Ok, looking away, but ...

Two tips:

You'll probably be too scared to take enough wood off the neck first go. I built essentially square necks for my first 3 or 4. So carve the neck, then keep playing air guitar on it for a few days. Then carve away the wood that's in the way for playing. I've never built a bass, but you'll be relying a lot on the truss rod to keep it in shape so buy a good one.

The one thing you *must* get right is the geometry of fretboard plane and bridge placement. If your neck bolts on you can adjust with shims, but you still want to be close. I do the maths, but always check with a straight edge to make sure I haven't added where I should have subtracted. At least with an electric instrument the hardware gives you some adjustment, but not enough if you do get the maths wrong!

Good luck, and you'll need to ask someone else about wiring, a complete mystery to me


----------



## Woodmonkey (24 May 2018)

Thanks prof, I have drawn out a full sized rod so *think* it should all work out right! And I'll be copying the profile on my existing bass neck which I know I like so shouldn't be an issue. It's sure useful to have an existing instrument to refer to, although I have made the scale length slightly shorter on this one to hopefully reduce the neck dive that v basses are known for.


----------



## profchris (24 May 2018)

Good move.

Do you know how compensation works? This might be important because you're changing the scale.

Simply, in theory the 12th fret should be half way between the nut and the saddle. But in practice when you press down a string you stretch it, so the note it plays rises. To compensate you move the saddle a little way towards the tail.

The scale of your current base is nut-12th fret x 2. Same for the new one. But 12th to saddle needs to be slightly longer. You can get a rough idea how much by measuring your current bass.

Shorter scales need more compensation so plan that in. I'd guess that whatever the compensation is on your furthest forward saddle (1 mm?) needs to be .5mm more, and 0.5-1mm on the others. But my numbers could be wildly out - just measure and guess you'll need a fraction more. Set your bridge so that at that point you have a little forward movement and lots of backward movement.

Or, if you're making the neck first, you could even bolt it to the body, put a string on, make a saddle from a scrap of wood and by sliding that back and forth work out empirically where to set the bridge.


----------



## Woodmonkey (25 May 2018)

I've used the stewmac online scale calculator which even tells you where your screw holes go if using a fender style bridge (which I am) so I think it's fairly silly person proof (famous last words). There is a lot of adjustment in the bridge for intonation anyway, at least 10-15mm.


----------



## OscarG (25 May 2018)

Another guitar builder here (well i've built one! took me a year) will be following this with interest.

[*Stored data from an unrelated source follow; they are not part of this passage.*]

Lemma string_take_drop (s : string) (n : nat) :
  s = string_take n s ++ string_drop n s.
Proof.
  revert n. induction s as [|a s IH]; intros [|n]; simpl; try reflexivity.
  change (String a s = String a (string_take n s ++ string_drop n s)).
  f_equal. apply IH.
Qed.

Lemma string_drop_app (pre suf : string) :
  string_drop (String.length pre) (pre ++ suf) = suf.
Proof. induction pre as [|a pre IH]; [reflexivity | exact IH]. Qed.

Lemma string_length_app (a b : string) :
  String.length (a ++ b) = String.length a + String.length b.
Proof.
  induction a as [|x a IH]; [reflexivity |].
  change (S (String.length (a ++ b)) = S (String.length a + String.length b)).
  now rewrite IH.
Qed.

(** [slice(-k)] keeps the last [k] characters. *)
Lemma slice_last (s : string) (k : nat) :
  slice s (- Z.of_nat (S k)) = string_drop (String.length s - S k) s.
Proof.
  unfold slice.
  replace (- Z.of_nat (S k) <? 0)%Z with true by (symmetry; apply Z.ltb_lt; lia).
  set (len := String.length s).
  assert (Hfrom : Z.to_nat (Z.max (Z.of_nat len + - Z.of_nat (S k)) 0) = len - S k) by lia.
  rewrite Hfrom.
  replace (Z.to_nat (Z.of_nat len - Z.max (Z.of_nat len + - Z.of_nat (S k)) 0))
    with (len - (len - S k)) by lia.
  apply substring_drop. lia.
Qed.

Lemma slice_zip (s : string) : slice s (-4) = ".zip" <-> ends_in_zip s.
Proof.
  change (-4)%Z with (- Z.of_nat 4)%Z. rewrite slice_last. split.
  - intros H. exists (string_take (String.length s - 4) s).
    rewrite <- H. apply string_take_drop.
  - intros [pre ->]. rewrite string_length_app. simpl.
    replace (String.length pre + 4 - 4) with (String.length pre) by lia.
    apply string_drop_app.
Qed.

(** ** Every run of [flush] is a run of the script *)

(** Opening the chain: every promise is run against the cloud, and every
    way an SDK call can settle becomes a case. *)
Ltac unfold_run :=
  unfold deploy, void, s3upload, hasLambdaFunction, updateFunctionCode,
    waitForFunctionUpdated, updateFunctionConfiguration, createFunction, upsertAlias,
    getAlias, createAlias, updateAlias, then_, issue, resolve, reject, fresh in *;
  cbn [world trace] in *.

Ltac split_run :=
  repeat match goal with
  | |- context [match ?x with _ => _ end] =>
      lazymatch x with
      | context [match _ with _ => _ end] => fail
      | _ => destruct x eqn:?
      end
  end.

(** Rebuilding the derivation of a run from the calls it logged. *)
Ltac stage :=
  match goal with
  | |- s3 _ = _ => eassumption
  | |- file _ = _ => eassumption
  | |- truthy_str _ = _ => eassumption
  | |- updateFunctionCode_request _ = _ => eassumption
  | |- createFunction_request _ = _ => eassumption
  | H : findFunction _ _ = ?b |- Check _ _ (Resolved ?b) =>
      rewrite <- H; apply Check_listed
  | |- Check _ _ _ => econstructor
  | |- Upload _ _ _ => econstructor
  | |- Upsert _ _ _ _ => econstructor
  | |- Alias _ _ _ _ => econstructor
  end.

Tactic Notation "derive" uconstr(up) uconstr(us) uconstr(al) :=
  first
    [ solve [ eapply (Deploy_upload_rejected _ up); repeat stage ]
    | solve [ eapply (Deploy_check_rejected _ up [_]); repeat stage ]
    | solve [ eapply (Deploy_upsert_rejected _ up [_] _ us);
              [ | | repeat stage ]; repeat stage ]
    | solve [ eapply (Deploy_upserted _ up [_] _ us _ al);
              [ | | repeat stage | ]; repeat stage ] ].

Tactic Notation "derive_upsert" uconstr(up) uconstr(us) :=
  first [ derive up us [] | derive up us [_] | derive up us [_; _] ].

Tactic Notation "derive_upload" uconstr(up) :=
  first [ derive_upsert up [_] | derive_upsert up [_; _] | derive_upsert up [_; _; _] ].

Ltac derive_run := first [ derive_upload [] | derive_upload [_] ].

(** Taking a run apart again, down to the entries. *)
Ltac invert_stage :=
  match goal with
  | H : Deploy _ _ _ |- _ => inversion H; subst; clear H
  | H : Upload _ _ _ |- _ => inversion H; subst; clear H
  | H : Check _ _ _ |- _ => inversion H; subst; clear H
  | H : Upsert _ _ _ _ |- _ => inversion H; subst; clear H
  | H : Alias _ _ _ _ |- _ => inversion H; subst; clear H
  | H : settle ?r = _ |- _ => destruct r; cbn in H; simplify_eq
  | H : _ = settle ?r |- _ => destruct r; cbn in H; simplify_eq
  end.
(** * mcr-sync: reconciliation of mc-router routes

    A shallow embedding of [src/index.ts].  One synchronization cycle
    ([syncRoutes]) reads the configuration, scans the Docker daemon, builds
    the desired route table, fetches the table mc-router currently holds and
    issues the POST and DELETE requests that reconcile the two.

    JavaScript values are embedded as follows.
    - Strings are [string]s holding the UTF-8 encoding of the text.  The
      characters the source looks for (',' and '.') are single bytes that
      occur in no longer encoding, and the white space that [trim] removes is
      the white space of ECMAScript, each code point in its encoding.
    - A [Map<string, string>] is a list of entries in insertion order
      ([JSMap.t]): iteration order decides the order of the requests.
    - A plain object enumerated with [Object.entries] is the list of its
      entries in enumeration order.
    - The asynchronous functions run to completion one after the other; they
      are functions on an explicit [World] that holds everything outside the
      process: the configuration file, the Docker daemon and mc-router. *)

From Stdlib Require Import Ascii String.
From stdpp Require Import gmap strings list fin_maps pretty.

Open Scope string_scope.
Open Scope list_scope.

(** ** JavaScript strings *)

Module JSString.

(** [s.includes(needle)] *)
Fixpoint includes (needle s : string) : bool :=
  String.prefix needle s ||
  match s with
  | "" => false
  | String _ s' => includes needle s'
  end.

If I can offer you one bit of advice, I wouldn't drill the bridge holes just yet. I'd finish the neck (doesn't have to be carved but the heel correct size), rout the neck pocket, bolt in neck, put in a temp nut, (assuming you're doing a 4 string bass) thread just a thick E and G string only, place the bridge loosely on body, you can then attach those 2 strings and move the bridge about to accurately set both scale length and how close you want strings to fretboard edge. Then when you're happy clamp bridge down and drill that sucker!

Hope that all makes sense!

Edit - When I was building mine, this guy's (Fletcher Handcrafted Guitars) excellent youtube videos became my bible -> https://www.youtube.com/user/fletch123 his strat build is excellent and might help you a lot.


----------



## RickG (29 May 2018)

This is all looking really good to me, as a bassist and budding-builder looking for ideas.


----------



## Woodmonkey (1 Jun 2018)

Managed a couple of hours on this last night. Firstly unfortunately I noticed that when I cut the frets I was pushing too hard on the saw against the jig and actually deflected the blade so some of the fret slots were slightly bowed in the middle (homer)




You can just about see the bow here. Some were worse than others, whether this would be enough to affect the actual intonation I don't know, but to be on the safe side I glued some strips of veneer into the slots and re-cut them.
I then cut the taper on the fret board using the track saw, luckily it's the same thickness as a piece of scrap 9mm ply so i could use this to support the rail. The fret board is temporarily stuck to the bench to keep it steady.


----------



## Woodmonkey (1 Jun 2018)

Next I roughed out the back of the neck and the headstock on the band saw.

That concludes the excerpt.